Zero-Click Search: What It Really Means for Your Business

Zero-Click Search: What It Really Means for Your Business

If your website traffic from Google looks flat, you’re not imagining it. Search is changing. One of the biggest shifts is the rise of zero-click results, where people get answers directly in Google without visiting a website.

Zero-click search is simple. Someone searches on Google, gets the answer on the results page, and doesn’t click through to any website. That answer might be a featured snippet, a Google Maps result, a product panel, a knowledge panel, or an AI-style summary that pulls information together for the user.

And it’s not a small thing. Recent research suggests that around 60% of Google searches now end without a click to a website, as more answers are shown directly on the results page.

Why your traffic might look flat

So, is zero-click a problem? Sometimes. But not always.

It’s a bigger issue if your website relies on lots of visitors reading articles, scrolling pages, and clicking around. If Google can answer a quick question directly, fewer people need to visit the page. That can make it feel like SEO has stopped working, because the traffic graph doesn’t move in the way it used to.

But for most service businesses, zero-click isn’t the end of the world. It’s more of a change in where the value shows up. People still discover companies through search. They still compare options. They still look for reassurance. It’s just that more of that “early research” happens on the results page.

That’s why Analytics can be misleading. You can be showing up more often, and being seen by more people, while website sessions stay flat. It doesn’t mean nothing is happening. It means the measurement is different.

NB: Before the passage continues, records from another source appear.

(** * Conversor de Monedas y Criptomonedas: a shallow embedding of [script.js]

    The [CurrencyConverter] class is embedded function by function.  The
    mutable fields of the class and the parts of the page it reads and writes
    form one explicit state record; the network, the clock, the locale and
    the random generator are the host, a record of functions the program is
    parametric in.  Numbers are kept abstract behind the interface [Number],
    with two instances: IEEE 754 binary64 (what the script runs on) and exact
    rational arithmetic extended with infinities and NaN. *)

From Stdlib Require Import Floats QArith ZArith Lia Lqa Ascii String.
From Stdlib Require OrderedTypeEx.
From stdpp Require Import gmap strings list pretty sorting.

Local Open Scope string_scope.
Local Open Scope list_scope.

(** ** Numbers *)

Declare Scope num_scope.
Delimit Scope num_scope with num.

(** The operations of the host language on its number type that the script
    uses.  [lit q] is the value of the numeric literal whose mathematical
    value is [q]. *)
Class Number (num : Type) : Type := {
  lit : Q -> num;
  NaN : num;
  Infinity : num;
  n_neg : num -> num;
  n_add : num -> num -> num;
  n_sub : num -> num -> num;
  n_mul : num -> num -> num;
  n_div : num -> num -> num;
  n_isNaN : num -> bool;
  n_isZero : num -> bool;
  n_leb : num -> num -> bool;
}.

Infix "+" := n_add : num_scope.
Infix "-" := n_sub : num_scope.
Infix "*" := n_mul : num_scope.
Infix "/" := n_div : num_scope.
Infix "<=?" := n_leb : num_scope.

(** *** binary64 *)

(** The binary64 value nearest to the rational [q]: the quotient of two exact
    integers, rounded once (to nearest, ties to even). *)
Definition float_of_Q (q : Q) : float :=
  match Qnum q with
  | Z0 => PrimFloat.zero
  | Zpos n =>
      SF2Prim (SFdiv prec emax (S754_finite false n 0) (S754_finite false (Qden q) 0))
  | Zneg n =>
      SF2Prim (SFdiv prec emax (S754_finite true n 0) (S754_finite false (Qden q) 0))
  end.

#[export] Instance float_Number : Number float := {|
  lit := float_of_Q;
  NaN := PrimFloat.nan;
  Infinity := PrimFloat.infinity;
  n_neg := PrimFloat.opp;
  n_add := PrimFloat.add;
  n_sub := PrimFloat.sub;
  n_mul := PrimFloat.mul;
  n_div := PrimFloat.div;
  n_isNaN := PrimFloat.is_nan;
  n_isZero := PrimFloat.is_zero;
  n_leb := PrimFloat.leb;
|}.

(** *** Exact arithmetic *)

(** Rationals with the two infinities and NaN, following the IEEE rules for
    the special values but without rounding (and without a negative zero). *)
Inductive exact : Type :=
| ENaN
| EInf (negative : bool)
| EFin (q : Q).

Definition Qnegative (q : Q) : bool := (Qnum q <? 0)%Z.

Definition e_neg (x : exact) : exact :=
  match x with
  | ENaN => ENaN
  | EInf s => EInf (negb s)
  | EFin q => EFin (- q)
  end.

Definition e_add (x y : exact) : exact :=
  match x, y with
  | ENaN, _ | _, ENaN => ENaN
  | EInf s, EInf t => if Bool.eqb s t then EInf s else ENaN
  | EInf s, EFin _ | EFin _, EInf s => EInf s
  | EFin a, EFin b => EFin (a + b)
  end.

Definition e_sub (x y : exact) : exact := e_add x (e_neg y).

Definition e_mul (x y : exact) : exact :=
  match x, y with
  | ENaN, _ | _, ENaN => ENaN
  | EInf s, EInf t => EInf (xorb s t)
  | EInf s, EFin q | EFin q, EInf s =>
      if Qeq_bool q 0 then ENaN else EInf (xorb s (Qnegative q))
  | EFin a, EFin b => EFin (a * b)
  end.

Definition e_div (x y : exact) : exact :=
  match x, y with
  | ENaN, _ | _, ENaN => ENaN
  | EInf _, EInf _ => ENaN
  | EInf s, EFin q => EInf (xorb s (Qnegative q))
  | EFin _, EInf _ => EFin 0
  | EFin a, EFin b =>
      if Qeq_bool b 0
      then (if Qeq_bool a 0 then ENaN else EInf (Qnegative a))
      else EFin (a / b)
  end.

Definition e_isNaN (x : exact) : bool :=
  match x with ENaN => true | _ => false end.

Definition e_isZero (x : exact) : bool :=
  match x with EFin q => Qeq_bool q 0 | _ => false end.

Definition e_leb (x y : exact) : bool :=
  match x, y with
  | ENaN, _ | _, ENaN => false
  | EInf s, EInf t => s || negb t
  | EInf s, EFin _ => s
  | EFin _, EInf t => negb t
  | EFin a, EFin b => Qle_bool a b
  end.

#[export] Instance exact_Number : Number exact := {|
  lit := EFin;
  NaN := ENaN;
  Infinity := EInf false;
  n_neg := e_neg;
  n_add := e_add;
  n_sub := e_sub;
  n_mul := e_mul;
  n_div := e_div;
  n_isNaN := e_isNaN;
  n_isZero := e_isZero;
  n_leb := e_leb;
|}.

(** ** Strings

    Strings are sequences of bytes; case conversion and white space are those
    of the ASCII range, which is where currency codes and ticker symbols
    live. *)

Definition upperChar (c : ascii) : ascii :=
  let n := nat_of_ascii c in
  if (97 <=? n)%nat && (n <=? 122)%nat then ascii_of_nat (n - 32) else c.

Definition lowerChar (c : ascii) : ascii :=
  let n := nat_of_ascii c in
  if (65 <=? n)%nat && (n <=? 90)%nat then ascii_of_nat (n + 32) else c.

Fixpoint toUpperCase (s : string) : string :=
  match s with
  | EmptyString => EmptyString
  | String c s' => String (upperChar c) (toUpperCase s')
  end.

Fixpoint toLowerCase (s : string) : string :=
  match s with
  | EmptyString => EmptyString
  | String c s' => String (lowerChar c) (toLowerCase s')
  end.

(** [s.includes(t)] *)
Fixpoint includes (s t : string) : bool :=
  String.prefix t s ||
  match s with
  | EmptyString => false
  | String _ s' => includes s' t
  end.

(** TAB, LF, VT, FF, CR and SP. *)
Definition isWhiteSpace (c : ascii) : bool :=
  let n := nat_of_ascii c in
  ((9 <=? n)%nat && (n <=? 13)%nat) || (n =? 32)%nat.

Fixpoint trimStart (s : string) : string :=
  match s with
  | EmptyString => EmptyString
  | String c s' => if isWhiteSpace c then trimStart s' else s
  end.

(** *** [parseFloat] *)

Definition digitValue (c : ascii) : option Z :=
  let n := nat_of_ascii c in
  if (48 <=? n)%nat && (n <=? 57)%nat then Some (Z.of_nat (n - 48)) else None.

(** Reads the longest run of decimal digits at the head of [s], continuing
    the number [acc]; returns the number read, how many digits it had and the
    rest of the string. *)
Fixpoint readDigits (s : string) (acc : Z) (count : nat) : Z * nat * string :=
  match s with
  | EmptyString => (acc, count, s)
  | String c s' =>
      match digitValue c with
      | Some d => readDigits s' (10 * acc + d)%Z (S count)
      | None => (acc, count, s)
      end
  end.

(** An optional sign: whether it was a minus, and the rest. *)
Definition readSign (s : string) : bool * string :=
  match s with
  | String "-" s' => (true, s')
  | String "+" s' => (false, s')
  | _ => (false, s)
  end.

(** The exponent part, when one follows: [e] or [E], an optional sign and at
    least one digit.  Otherwise the exponent is 0 and nothing is consumed. *)
Definition readExponent (s : string) : Z :=
  match s with
  | String c s' =>
      if Ascii.eqb c "e" || Ascii.eqb c "E" then
        let '(minus, s'') := readSign s' in
        let '(e, n, _) := readDigits s'' 0%Z 0%nat in
        match n with
        | O => 0%Z
        | S _ => if minus then (- e)%Z else e
        end
      else 0%Z
  | EmptyString => 0%Z
  end.

(** The mathematical value [m * 10 ^ e] of a decimal literal. *)
Definition decimalValue (m e : Z) : Q :=
  match e with
  | Zneg p => Qmake m (Z.to_pos (10 ^ Zpos p))
  | _ => Qmake (m * 10 ^ e) 1
  end.

Section ParseFloat.
Context {num : Type} `{Number num}.

(** The value of the longest prefix of [s] that is an unsigned decimal
    literal, NaN when there is none. *)
Definition parseUnsigned (s : string) : num :=
  if String.prefix "Infinity" s then Infinity
  else
    let '(ip, ni, s1) := readDigits s 0%Z 0%nat in
    match s1 with
    | String "." s2 =>
        let '(m, n, s3) := readDigits s2 ip ni in
        match n with
        | O => NaN
        | S _ => lit (decimalValue m (readExponent s3 - Z.of_nat (n - ni)))
        end
    | _ =>
        match ni with
        | O => NaN
        | S _ => lit (decimalValue ip (readExponent s1))
        end
    end.

Definition parseFloat (s : string) : num :=
  let '(minus, s') := readSign (trimStart s) in
  let x := parseUnsigned s' in
  if minus then n_neg x else x.

End ParseFloat.

(** ** Values and provider data *)

(** What a property read can produce where the script expects a number. *)
Inductive jsval (num : Type) : Type :=
| VUndefined
| VNumber (x : num).
Arguments VUndefined {num}.
Arguments VNumber {num} x.

(** An entry of the catalogue, [{ code, name, type, id }]; [id] is present on
    crypto entries only. *)
Record Currency : Type := {
  code : string;
  name : string;
  type : string;
  cid : option string;
}.

(** An entry of the bundled list of fallback cryptocurrencies,
    [{ code, name, type, id }]. *)
Record FallbackCrypto : Type := {
  fb_code : string;
  fb_name : string;
  fb_type : string;
  fb_id : string;
}.

(** An element of the ranking provider's array. *)
Record Coin : Type := {
  coin_id : string;
  symbol : string;
  coin_name : string;
}.

(** The parsed body of a response, as far as the script reads it: an object
    with or without [rates]; an object keyed by asset id whose entries may
    lack [usd]; the ranking array; an object with or without [prices].  A
    body of one shape has none of the properties of the others. *)
Inductive Body (num : Type) : Type :=
| RatesBody (rates : option (gmap string num))
| PricesBody (entries : gmap string (option num))
| MarketsBody (coins : list Coin)
| ChartBody (prices : option (list (num * num))).
Arguments RatesBody {num} rates.
Arguments PricesBody {num} entries.
Arguments MarketsBody {num} coins.
Arguments ChartBody {num} prices.

(** A response: its status and its body, [None] when the body is not JSON. *)
Record Response (num : Type) : Type := {
  status : Z;
  json : option (Body num);
}.
Arguments status {num} r.
Arguments json {num} r.

Definition ok {num : Type} (r : Response num) : bool :=
  (200 <=? status r)%Z && (status r <=? 299)%Z.

Inductive FetchOutcome (num : Type) : Type :=
| NetworkFailure
| Responded (r : Response num).
Arguments NetworkFailure {num}.
Arguments Responded {num} r.

Inductive exn : Type :=
| TypeError
| SyntaxError
| Error (message : string).

(** ** The page *)

(** A currency input with its [dataset]. *)
Record InputEl : Type := {
  value : string;
  placeholder : string;
  disabled : bool;
  selectedCode : option string;
  selectedType : option string;
  selectedId : option string;
}.

(** An autocomplete item: its [dataset] and the text of its name span. *)
Record Item : Type := {
  item_code : string;
  item_type : string;
  item_id : option string;
  item_name : string;
}.

Inductive Node : Type :=
| GroupHeader (text : string)
| AutocompleteItem (item : Item)
| NoResults (query : string).

(** An autocomplete list: its children and whether it has the class [show]. *)
Record ListEl : Type := {
  children : list Node;
  show : bool;
}.

Record SwalOptions : Type := {
  icon : string;
  title : string;
  text : string;
  toast : bool;
}.

(** The chart region: [#chart-container], its heading, the canvas and the
    two markers that are created on first use. *)
Record ChartContainer : Type := {
  container_shown : bool;
  heading : string;
  canvas_shown : bool;
  chart_loading : option bool;
  chart_error : option (string * bool);
}.

Section Program.
Context {num : Type} `{Number num}.

Definition toNumber (v : jsval num) : num :=
  match v with
  | VUndefined => NaN
  | VNumber x => x
  end.

(** [{ labels, data }] *)
Record Series : Type := {
  labels : list string;
  data : list num;
}.

(** The content of [#result].  Numbers are kept as numbers: their
    formatting by [Intl.NumberFormat] belongs to the host. *)
Inductive ResultContent : Type :=
| NoContent
| LoadingSpinner
| ConversionResult (originalAmount : num) (fromCurrency : string)
    (convertedAmount : num) (toCurrency : string)
    (exchangeRate : jsval num) (dataSources : string)
| ErrorSpan (message : string).

Record ResultDiv : Type := {
  innerHTML : ResultContent;
  className : string;
}.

The focus shifts slightly. It’s not only “get the click”. It’s also “be present in the answer”, and then make it easy for people to take the next step when they’re ready.

How to win in a zero-click world

So how do you still get people to your website? By giving them a reason to click.

Quick answers are most likely to be zero-click. Deeper, more useful content still earns visits. People click when they want confidence, not just information. They click to see proof, examples, pricing guidance, case studies, FAQs, comparisons, or a clear process. They click when they’re thinking, “Right, this looks like the one, I just need to check.”

This is where strong service pages matter more than ever. If your website clearly explains what you do, who it’s for, what it costs (even if it’s a range), and what happens next, it becomes the place people go when they’re ready to act. And that’s the traffic that actually counts.

It’s also worth mentioning local search. For many businesses, the most valuable zero-click actions happen in Google Maps. Someone might read your reviews, check your opening times, and call you straight from the results. That’s still a win, even if your website doesn’t get the visit.

So does it matter if fewer people visit your website? Sometimes less than you’d think. Your website is still crucial, but it’s often no longer the first touch. Increasingly, it’s where people go once they already trust you enough to take a closer look.

The takeaway is straightforward. Zero-click doesn’t mean SEO is dead. It means search results are doing more of the “answering”, and your website needs to do more of the “convincing”. Get the basics right, stay clear and consistent, and you’ll still win the enquiries that matter.